[Stored data]
════════════════
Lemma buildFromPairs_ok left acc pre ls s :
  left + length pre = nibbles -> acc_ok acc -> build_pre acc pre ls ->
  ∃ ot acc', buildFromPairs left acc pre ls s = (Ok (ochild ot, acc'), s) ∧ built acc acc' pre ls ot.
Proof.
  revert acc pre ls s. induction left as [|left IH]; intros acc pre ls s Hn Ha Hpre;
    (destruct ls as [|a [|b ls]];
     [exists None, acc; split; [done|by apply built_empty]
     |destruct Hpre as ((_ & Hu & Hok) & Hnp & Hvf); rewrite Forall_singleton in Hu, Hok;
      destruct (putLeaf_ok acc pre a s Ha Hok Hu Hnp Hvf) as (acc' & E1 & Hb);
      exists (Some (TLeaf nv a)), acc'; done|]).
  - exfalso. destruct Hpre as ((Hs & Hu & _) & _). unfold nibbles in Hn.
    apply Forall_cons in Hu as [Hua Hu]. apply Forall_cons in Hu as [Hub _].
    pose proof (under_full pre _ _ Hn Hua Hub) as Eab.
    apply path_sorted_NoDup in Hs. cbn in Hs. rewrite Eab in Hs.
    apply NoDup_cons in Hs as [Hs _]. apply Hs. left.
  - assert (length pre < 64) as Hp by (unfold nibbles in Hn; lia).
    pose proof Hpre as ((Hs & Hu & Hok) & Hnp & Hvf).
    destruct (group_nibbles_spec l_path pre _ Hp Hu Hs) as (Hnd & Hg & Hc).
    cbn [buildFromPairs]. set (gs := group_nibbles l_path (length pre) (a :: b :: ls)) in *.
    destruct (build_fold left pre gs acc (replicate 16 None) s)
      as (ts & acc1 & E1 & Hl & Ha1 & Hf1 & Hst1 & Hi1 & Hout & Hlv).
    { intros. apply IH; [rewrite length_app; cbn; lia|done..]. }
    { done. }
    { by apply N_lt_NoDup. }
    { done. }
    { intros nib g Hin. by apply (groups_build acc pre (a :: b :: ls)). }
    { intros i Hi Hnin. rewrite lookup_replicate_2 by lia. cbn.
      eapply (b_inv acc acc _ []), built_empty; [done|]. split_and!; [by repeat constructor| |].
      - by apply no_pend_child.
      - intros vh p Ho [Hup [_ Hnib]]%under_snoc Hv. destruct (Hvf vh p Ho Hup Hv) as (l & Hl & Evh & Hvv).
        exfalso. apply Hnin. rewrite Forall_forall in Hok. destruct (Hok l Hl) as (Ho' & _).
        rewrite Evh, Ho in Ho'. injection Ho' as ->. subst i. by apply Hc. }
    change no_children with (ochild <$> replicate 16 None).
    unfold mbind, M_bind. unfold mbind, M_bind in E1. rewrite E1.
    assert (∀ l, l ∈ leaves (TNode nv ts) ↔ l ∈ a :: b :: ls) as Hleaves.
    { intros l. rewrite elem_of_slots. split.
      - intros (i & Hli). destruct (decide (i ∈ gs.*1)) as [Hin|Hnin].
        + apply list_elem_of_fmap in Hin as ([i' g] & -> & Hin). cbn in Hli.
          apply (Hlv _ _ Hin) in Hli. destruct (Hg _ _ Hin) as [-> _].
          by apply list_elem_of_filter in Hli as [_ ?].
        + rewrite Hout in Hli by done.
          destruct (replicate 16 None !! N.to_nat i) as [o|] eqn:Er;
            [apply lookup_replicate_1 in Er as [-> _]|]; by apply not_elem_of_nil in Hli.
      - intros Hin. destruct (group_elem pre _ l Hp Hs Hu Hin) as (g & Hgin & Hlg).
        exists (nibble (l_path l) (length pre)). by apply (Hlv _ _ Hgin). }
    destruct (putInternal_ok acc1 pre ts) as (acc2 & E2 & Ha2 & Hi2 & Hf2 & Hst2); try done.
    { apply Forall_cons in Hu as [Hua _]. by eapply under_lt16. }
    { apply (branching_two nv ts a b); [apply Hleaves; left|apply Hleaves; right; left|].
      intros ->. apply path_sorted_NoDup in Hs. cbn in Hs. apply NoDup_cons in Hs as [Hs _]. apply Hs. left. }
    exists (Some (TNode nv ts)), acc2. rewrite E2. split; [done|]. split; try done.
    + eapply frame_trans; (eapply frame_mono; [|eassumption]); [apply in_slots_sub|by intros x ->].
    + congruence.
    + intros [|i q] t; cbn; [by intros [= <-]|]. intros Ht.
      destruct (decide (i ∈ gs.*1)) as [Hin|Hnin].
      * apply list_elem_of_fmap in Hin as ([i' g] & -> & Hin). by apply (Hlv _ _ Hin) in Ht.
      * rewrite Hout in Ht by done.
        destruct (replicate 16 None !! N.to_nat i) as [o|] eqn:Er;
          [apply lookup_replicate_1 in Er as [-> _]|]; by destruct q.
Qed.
════════════════
*Exercise requirements*: Every line above that holds the string "pose" counts once. State how many such lines there are, as a number alone.

*Exercise output*: 2